**WORK REQUEST**:
Check every line of the entries for "Parsed", and copy the lines that hold it.

**EXTRACTED DATA**:

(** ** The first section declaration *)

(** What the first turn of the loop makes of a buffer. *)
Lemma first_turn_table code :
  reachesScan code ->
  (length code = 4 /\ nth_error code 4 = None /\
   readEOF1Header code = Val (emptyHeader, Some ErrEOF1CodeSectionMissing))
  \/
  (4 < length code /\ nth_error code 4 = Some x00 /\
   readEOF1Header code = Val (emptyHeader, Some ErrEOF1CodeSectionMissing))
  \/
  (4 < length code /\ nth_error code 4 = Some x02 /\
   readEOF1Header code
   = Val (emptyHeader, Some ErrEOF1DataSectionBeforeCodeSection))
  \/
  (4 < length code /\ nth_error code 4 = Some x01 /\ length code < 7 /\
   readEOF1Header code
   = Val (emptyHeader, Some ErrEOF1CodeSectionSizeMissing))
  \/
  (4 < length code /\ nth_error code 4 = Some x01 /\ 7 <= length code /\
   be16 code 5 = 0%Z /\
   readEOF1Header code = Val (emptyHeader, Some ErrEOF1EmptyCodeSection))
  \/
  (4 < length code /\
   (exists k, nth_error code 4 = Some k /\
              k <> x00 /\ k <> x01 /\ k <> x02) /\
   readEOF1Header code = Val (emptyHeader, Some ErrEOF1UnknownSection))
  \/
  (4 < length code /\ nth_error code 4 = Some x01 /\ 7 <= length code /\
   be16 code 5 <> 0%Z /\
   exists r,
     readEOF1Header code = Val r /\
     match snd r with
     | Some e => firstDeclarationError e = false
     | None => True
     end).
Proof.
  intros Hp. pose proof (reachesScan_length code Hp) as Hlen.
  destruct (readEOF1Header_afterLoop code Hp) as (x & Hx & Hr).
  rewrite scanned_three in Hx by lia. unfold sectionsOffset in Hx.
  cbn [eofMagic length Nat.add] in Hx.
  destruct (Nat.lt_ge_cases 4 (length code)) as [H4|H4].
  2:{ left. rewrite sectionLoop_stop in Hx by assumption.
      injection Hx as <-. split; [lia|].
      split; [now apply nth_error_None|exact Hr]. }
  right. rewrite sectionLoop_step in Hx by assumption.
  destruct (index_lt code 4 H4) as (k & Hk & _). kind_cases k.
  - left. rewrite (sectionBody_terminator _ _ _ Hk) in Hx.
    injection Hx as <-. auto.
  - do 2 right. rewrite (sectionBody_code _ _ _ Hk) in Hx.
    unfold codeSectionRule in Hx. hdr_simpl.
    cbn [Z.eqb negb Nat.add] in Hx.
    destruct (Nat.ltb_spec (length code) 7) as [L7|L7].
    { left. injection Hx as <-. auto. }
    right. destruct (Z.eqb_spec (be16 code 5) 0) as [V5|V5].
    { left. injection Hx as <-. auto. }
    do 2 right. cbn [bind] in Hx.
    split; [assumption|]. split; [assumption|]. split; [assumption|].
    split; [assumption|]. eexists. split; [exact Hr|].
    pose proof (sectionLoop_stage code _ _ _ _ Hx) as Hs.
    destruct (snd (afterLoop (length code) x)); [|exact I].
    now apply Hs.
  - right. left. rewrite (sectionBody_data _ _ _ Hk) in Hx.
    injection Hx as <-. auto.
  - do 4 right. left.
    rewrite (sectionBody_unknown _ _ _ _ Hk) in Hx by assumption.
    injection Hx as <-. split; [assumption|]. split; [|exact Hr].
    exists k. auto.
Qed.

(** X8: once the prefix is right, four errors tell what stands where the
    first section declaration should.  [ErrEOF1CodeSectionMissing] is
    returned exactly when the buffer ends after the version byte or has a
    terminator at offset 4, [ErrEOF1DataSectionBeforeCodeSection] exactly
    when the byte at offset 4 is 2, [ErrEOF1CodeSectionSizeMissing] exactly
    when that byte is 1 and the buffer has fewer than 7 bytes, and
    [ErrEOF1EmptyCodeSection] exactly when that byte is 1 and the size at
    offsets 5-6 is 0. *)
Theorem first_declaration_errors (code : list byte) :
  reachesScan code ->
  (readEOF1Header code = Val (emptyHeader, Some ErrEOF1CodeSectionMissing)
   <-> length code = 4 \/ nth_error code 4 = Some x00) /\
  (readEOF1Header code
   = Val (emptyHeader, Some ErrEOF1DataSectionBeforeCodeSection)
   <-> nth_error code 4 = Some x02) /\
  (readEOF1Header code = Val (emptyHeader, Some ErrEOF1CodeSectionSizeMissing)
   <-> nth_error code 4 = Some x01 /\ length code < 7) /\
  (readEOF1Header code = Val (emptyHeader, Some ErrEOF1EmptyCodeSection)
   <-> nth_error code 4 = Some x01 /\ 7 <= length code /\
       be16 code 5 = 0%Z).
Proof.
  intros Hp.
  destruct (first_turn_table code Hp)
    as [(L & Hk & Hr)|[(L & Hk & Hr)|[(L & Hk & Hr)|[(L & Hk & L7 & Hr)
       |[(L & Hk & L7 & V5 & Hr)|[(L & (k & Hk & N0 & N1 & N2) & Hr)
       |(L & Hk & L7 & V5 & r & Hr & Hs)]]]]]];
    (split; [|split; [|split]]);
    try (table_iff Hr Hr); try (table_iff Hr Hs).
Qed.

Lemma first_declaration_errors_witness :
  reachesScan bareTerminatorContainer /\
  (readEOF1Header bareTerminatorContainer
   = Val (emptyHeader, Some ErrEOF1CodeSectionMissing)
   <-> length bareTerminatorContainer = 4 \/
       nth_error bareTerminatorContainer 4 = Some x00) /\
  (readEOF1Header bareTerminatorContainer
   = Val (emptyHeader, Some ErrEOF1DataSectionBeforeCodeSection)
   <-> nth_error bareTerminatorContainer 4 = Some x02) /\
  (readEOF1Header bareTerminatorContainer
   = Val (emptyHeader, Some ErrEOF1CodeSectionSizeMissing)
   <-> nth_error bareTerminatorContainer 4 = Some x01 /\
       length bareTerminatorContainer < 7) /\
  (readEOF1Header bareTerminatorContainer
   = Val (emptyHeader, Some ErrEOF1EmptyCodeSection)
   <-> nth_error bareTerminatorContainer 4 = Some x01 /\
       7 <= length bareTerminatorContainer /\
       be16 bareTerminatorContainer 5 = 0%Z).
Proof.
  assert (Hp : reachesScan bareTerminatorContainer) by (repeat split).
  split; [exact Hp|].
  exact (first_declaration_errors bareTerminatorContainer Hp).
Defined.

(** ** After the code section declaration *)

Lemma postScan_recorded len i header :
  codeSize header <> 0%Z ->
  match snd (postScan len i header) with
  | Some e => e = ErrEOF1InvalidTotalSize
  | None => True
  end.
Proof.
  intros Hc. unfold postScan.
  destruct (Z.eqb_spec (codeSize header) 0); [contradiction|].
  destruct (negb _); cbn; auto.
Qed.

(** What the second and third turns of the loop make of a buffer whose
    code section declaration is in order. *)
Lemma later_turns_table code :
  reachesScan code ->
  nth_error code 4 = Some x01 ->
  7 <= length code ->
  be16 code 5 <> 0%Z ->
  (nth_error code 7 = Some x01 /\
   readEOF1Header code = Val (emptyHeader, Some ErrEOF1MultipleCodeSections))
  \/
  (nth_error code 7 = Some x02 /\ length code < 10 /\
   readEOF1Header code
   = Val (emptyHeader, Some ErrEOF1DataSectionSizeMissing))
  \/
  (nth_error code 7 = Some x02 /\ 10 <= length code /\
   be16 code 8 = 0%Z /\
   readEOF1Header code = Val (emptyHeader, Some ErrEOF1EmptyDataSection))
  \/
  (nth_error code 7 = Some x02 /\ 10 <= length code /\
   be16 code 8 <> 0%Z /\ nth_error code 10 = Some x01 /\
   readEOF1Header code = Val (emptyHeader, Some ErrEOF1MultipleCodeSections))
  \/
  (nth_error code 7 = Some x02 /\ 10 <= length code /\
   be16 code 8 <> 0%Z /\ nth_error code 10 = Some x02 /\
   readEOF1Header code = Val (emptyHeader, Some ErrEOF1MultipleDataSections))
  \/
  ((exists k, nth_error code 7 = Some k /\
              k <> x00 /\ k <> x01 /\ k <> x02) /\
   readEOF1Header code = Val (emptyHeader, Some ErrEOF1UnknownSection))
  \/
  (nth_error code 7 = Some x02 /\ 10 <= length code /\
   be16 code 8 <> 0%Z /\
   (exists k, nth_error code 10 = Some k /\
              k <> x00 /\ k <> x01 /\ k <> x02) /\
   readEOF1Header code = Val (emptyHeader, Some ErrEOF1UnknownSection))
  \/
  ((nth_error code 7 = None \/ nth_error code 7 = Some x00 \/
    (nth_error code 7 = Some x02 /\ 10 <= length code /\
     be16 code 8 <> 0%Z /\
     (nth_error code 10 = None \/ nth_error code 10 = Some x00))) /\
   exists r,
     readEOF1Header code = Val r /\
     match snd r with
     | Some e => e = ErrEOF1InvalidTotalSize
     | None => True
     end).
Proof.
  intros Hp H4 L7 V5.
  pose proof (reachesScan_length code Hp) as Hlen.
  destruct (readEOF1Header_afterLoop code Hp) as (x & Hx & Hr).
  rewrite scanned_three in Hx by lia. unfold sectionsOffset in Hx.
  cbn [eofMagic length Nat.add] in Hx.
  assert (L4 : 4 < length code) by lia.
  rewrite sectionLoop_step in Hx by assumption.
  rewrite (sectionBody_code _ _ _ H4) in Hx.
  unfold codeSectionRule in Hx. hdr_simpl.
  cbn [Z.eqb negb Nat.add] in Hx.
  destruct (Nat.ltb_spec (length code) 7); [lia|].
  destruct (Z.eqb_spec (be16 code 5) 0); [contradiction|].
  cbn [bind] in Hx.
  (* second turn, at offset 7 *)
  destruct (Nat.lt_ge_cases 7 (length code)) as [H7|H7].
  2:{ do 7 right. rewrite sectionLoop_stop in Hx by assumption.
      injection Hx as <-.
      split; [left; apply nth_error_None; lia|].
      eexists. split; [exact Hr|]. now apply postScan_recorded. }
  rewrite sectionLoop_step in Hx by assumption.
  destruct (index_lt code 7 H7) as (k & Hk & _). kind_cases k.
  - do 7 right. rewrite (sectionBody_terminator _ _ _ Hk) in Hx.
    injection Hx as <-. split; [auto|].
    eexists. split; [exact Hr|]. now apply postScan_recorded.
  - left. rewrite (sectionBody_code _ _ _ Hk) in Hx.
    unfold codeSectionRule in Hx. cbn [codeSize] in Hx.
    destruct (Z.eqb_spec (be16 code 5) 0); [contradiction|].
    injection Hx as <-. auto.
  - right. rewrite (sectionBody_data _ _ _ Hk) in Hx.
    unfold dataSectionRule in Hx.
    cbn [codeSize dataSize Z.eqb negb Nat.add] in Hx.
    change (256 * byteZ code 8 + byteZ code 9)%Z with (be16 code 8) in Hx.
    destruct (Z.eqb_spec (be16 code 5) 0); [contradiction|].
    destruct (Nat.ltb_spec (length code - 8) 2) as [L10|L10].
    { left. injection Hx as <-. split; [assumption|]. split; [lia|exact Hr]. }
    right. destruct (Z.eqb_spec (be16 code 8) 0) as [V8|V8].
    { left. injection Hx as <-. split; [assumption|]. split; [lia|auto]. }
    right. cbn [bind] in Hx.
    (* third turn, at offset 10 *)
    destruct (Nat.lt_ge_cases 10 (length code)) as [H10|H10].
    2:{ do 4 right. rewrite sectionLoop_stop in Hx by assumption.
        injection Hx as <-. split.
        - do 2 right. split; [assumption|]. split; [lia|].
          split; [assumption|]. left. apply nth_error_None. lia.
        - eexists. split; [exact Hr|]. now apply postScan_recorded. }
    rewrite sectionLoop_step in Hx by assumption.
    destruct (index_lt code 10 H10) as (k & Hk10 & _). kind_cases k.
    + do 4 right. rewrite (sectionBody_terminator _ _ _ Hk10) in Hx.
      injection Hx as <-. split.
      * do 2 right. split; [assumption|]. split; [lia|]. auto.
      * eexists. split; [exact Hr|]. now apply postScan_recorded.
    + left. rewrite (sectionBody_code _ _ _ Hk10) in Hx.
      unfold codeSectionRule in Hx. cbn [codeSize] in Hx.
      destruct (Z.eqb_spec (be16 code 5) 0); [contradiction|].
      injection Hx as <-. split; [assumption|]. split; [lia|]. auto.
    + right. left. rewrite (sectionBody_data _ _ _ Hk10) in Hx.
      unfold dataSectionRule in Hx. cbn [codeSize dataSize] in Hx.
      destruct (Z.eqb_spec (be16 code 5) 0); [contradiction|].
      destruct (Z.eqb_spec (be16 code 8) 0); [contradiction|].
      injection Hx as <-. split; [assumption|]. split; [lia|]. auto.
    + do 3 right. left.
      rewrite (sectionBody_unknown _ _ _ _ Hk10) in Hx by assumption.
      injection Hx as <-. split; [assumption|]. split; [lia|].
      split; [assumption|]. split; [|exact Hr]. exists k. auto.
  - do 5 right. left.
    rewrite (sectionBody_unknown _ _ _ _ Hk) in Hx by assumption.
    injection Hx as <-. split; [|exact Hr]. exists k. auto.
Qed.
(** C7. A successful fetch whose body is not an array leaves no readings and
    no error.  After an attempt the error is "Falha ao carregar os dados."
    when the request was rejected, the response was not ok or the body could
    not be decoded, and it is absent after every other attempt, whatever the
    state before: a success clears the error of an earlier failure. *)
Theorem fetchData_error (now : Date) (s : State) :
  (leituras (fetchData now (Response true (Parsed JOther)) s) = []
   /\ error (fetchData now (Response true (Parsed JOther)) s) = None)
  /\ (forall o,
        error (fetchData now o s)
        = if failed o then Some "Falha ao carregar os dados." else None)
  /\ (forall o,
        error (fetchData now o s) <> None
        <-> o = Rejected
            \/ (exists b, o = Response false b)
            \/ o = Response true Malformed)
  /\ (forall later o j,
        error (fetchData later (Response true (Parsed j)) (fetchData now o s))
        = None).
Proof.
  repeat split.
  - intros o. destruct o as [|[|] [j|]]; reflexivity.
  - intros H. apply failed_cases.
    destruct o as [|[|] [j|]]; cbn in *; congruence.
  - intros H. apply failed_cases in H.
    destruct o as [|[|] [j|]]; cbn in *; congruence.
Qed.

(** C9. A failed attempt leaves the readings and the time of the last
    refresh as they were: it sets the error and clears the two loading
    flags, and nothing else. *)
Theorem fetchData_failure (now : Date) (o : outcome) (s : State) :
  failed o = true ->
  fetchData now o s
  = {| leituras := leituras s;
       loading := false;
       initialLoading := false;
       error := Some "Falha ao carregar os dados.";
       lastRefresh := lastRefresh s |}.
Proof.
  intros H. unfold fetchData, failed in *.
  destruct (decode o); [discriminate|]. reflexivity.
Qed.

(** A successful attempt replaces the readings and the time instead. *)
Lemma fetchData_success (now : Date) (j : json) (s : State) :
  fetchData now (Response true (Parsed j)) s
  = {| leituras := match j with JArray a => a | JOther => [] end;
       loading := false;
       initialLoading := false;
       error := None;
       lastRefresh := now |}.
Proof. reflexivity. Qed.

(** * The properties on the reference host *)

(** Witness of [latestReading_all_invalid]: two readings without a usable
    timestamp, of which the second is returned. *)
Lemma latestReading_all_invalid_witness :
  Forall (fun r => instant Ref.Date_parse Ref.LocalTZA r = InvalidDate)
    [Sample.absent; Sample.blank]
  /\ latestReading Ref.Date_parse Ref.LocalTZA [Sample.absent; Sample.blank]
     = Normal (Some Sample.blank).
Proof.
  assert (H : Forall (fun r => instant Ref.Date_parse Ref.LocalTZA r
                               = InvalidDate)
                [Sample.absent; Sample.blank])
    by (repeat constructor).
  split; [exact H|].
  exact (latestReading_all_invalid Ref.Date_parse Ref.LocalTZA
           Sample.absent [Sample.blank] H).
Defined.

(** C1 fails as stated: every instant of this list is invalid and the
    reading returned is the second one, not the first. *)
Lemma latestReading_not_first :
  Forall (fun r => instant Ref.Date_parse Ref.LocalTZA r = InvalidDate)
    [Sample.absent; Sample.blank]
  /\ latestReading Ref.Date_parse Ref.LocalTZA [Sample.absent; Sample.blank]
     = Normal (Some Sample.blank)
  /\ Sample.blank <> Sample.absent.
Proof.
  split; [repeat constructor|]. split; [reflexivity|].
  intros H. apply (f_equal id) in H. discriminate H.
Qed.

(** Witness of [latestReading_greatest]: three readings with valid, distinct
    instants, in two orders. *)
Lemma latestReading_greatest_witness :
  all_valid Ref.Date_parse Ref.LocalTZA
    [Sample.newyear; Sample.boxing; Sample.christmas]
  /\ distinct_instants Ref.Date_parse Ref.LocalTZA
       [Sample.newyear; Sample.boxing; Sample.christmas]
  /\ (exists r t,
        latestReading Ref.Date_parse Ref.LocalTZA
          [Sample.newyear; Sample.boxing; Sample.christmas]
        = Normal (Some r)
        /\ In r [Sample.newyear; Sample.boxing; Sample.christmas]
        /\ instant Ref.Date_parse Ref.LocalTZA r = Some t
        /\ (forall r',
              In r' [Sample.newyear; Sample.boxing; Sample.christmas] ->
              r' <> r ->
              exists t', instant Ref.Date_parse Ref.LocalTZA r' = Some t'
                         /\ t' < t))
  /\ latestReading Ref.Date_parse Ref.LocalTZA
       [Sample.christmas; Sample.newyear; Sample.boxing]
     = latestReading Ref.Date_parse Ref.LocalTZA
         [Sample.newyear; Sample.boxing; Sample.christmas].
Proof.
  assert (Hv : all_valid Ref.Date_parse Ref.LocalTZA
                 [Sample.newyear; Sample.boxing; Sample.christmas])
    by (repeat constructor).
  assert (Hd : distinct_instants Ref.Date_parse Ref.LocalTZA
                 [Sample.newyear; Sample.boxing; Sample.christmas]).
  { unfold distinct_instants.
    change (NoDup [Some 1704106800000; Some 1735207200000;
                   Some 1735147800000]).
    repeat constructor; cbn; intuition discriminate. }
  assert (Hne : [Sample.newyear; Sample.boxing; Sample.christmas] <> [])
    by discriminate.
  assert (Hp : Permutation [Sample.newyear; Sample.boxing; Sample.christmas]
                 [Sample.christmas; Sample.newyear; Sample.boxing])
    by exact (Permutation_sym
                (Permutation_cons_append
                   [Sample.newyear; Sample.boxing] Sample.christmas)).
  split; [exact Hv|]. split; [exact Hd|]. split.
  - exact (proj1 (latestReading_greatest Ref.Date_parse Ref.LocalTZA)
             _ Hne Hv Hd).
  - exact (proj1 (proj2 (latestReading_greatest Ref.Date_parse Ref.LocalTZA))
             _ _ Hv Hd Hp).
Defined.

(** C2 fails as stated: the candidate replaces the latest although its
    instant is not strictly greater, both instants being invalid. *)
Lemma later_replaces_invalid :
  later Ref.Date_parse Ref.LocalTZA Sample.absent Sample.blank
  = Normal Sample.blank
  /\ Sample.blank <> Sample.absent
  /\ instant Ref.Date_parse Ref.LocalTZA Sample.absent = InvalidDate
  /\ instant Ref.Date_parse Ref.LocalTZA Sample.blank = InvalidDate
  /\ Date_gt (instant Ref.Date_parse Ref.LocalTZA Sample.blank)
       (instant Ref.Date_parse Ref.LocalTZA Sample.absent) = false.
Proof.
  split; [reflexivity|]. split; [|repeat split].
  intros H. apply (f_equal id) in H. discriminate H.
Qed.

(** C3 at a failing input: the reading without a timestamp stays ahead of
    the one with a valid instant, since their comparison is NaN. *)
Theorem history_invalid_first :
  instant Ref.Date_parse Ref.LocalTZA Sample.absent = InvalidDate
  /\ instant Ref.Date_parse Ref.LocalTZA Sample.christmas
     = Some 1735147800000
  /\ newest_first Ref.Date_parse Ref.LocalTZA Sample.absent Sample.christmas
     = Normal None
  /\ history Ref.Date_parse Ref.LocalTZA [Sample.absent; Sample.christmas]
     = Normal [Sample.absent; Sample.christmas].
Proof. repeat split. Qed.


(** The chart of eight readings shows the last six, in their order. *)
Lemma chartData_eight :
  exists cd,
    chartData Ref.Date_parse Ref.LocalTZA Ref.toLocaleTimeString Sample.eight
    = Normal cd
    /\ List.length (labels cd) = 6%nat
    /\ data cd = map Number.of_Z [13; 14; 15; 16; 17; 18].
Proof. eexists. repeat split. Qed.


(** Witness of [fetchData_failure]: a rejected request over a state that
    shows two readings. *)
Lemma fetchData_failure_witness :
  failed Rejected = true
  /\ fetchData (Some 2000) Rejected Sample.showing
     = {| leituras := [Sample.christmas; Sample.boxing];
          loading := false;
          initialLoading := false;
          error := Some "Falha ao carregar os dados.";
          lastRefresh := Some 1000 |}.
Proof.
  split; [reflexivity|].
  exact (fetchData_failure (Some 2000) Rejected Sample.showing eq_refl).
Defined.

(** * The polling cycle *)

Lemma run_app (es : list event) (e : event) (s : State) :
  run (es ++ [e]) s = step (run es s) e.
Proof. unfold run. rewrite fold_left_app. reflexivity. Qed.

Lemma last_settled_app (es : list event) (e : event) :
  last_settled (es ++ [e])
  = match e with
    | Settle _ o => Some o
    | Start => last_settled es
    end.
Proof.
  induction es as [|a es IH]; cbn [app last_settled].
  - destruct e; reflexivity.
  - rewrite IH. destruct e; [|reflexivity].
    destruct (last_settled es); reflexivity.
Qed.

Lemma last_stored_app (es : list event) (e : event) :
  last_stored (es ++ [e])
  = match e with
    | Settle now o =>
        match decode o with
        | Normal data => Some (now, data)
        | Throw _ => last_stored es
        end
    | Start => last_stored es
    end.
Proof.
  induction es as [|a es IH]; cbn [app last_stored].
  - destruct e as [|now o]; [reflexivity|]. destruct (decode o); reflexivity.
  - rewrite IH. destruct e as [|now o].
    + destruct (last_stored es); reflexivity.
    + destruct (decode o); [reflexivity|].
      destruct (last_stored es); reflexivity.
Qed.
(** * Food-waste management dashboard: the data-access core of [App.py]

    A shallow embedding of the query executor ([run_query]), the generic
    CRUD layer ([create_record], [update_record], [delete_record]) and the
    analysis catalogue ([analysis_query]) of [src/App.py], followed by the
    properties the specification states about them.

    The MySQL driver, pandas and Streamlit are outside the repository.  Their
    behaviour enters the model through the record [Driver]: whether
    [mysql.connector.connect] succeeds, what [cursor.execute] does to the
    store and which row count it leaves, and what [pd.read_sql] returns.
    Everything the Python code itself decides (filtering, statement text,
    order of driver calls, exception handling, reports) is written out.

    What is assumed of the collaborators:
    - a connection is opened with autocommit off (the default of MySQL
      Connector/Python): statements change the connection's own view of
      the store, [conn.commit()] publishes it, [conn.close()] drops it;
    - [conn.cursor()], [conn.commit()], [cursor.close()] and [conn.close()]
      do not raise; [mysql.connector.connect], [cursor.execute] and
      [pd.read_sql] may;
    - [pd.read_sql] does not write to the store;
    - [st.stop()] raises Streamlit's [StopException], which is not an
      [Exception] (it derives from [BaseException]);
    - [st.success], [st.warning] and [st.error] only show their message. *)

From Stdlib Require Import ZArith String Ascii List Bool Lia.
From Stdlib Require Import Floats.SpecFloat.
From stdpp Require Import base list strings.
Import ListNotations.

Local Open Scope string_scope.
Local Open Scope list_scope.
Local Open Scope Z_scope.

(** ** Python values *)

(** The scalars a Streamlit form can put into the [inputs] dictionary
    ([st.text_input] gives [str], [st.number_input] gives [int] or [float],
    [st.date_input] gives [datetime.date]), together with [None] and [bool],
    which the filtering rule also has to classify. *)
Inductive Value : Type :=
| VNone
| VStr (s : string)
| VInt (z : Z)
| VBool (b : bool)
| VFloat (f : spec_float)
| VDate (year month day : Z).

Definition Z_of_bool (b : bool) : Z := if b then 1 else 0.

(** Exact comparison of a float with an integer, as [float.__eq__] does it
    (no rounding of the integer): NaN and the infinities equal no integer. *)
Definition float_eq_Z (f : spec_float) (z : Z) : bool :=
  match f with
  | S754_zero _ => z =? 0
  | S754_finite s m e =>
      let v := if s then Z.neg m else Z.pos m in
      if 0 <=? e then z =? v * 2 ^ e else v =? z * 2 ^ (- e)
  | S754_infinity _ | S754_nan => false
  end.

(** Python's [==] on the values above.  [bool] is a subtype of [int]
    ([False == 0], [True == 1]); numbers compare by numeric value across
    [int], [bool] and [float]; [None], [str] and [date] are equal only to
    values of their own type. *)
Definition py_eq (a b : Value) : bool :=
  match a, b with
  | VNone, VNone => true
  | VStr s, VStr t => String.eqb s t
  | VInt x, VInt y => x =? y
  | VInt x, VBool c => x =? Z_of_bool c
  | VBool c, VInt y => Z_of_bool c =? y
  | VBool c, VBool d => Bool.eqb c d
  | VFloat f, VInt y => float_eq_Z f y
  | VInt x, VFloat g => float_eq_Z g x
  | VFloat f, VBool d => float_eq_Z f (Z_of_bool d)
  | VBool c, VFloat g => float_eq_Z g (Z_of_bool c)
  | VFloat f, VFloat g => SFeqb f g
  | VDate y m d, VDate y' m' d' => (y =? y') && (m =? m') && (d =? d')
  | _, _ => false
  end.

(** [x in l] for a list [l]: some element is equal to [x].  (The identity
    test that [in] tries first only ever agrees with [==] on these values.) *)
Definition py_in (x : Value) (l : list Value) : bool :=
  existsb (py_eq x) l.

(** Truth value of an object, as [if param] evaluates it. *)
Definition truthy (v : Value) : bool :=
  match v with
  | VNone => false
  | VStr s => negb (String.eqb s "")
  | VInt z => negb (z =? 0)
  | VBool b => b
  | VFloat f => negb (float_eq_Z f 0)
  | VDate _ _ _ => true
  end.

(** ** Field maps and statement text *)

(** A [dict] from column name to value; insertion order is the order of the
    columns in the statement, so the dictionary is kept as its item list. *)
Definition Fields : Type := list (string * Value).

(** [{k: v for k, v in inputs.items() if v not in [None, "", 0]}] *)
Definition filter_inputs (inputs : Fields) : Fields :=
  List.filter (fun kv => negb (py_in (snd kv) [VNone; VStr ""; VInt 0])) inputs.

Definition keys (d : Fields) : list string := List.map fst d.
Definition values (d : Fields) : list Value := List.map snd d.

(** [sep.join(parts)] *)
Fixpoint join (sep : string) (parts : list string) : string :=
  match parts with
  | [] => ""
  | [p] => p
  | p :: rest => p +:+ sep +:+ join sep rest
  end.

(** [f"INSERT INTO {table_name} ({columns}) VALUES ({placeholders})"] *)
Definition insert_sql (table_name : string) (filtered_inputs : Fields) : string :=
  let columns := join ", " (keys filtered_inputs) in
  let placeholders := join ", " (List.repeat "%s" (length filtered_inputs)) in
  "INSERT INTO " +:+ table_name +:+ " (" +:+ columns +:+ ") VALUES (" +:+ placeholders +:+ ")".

**ANSWER SPACE**:
  (leituras (fetchData now (Response true (Parsed JOther)) s) = []
   /\ error (fetchData now (Response true (Parsed JOther)) s) = None)
        error (fetchData later (Response true (Parsed j)) (fetchData now o s))
  fetchData now (Response true (Parsed j)) s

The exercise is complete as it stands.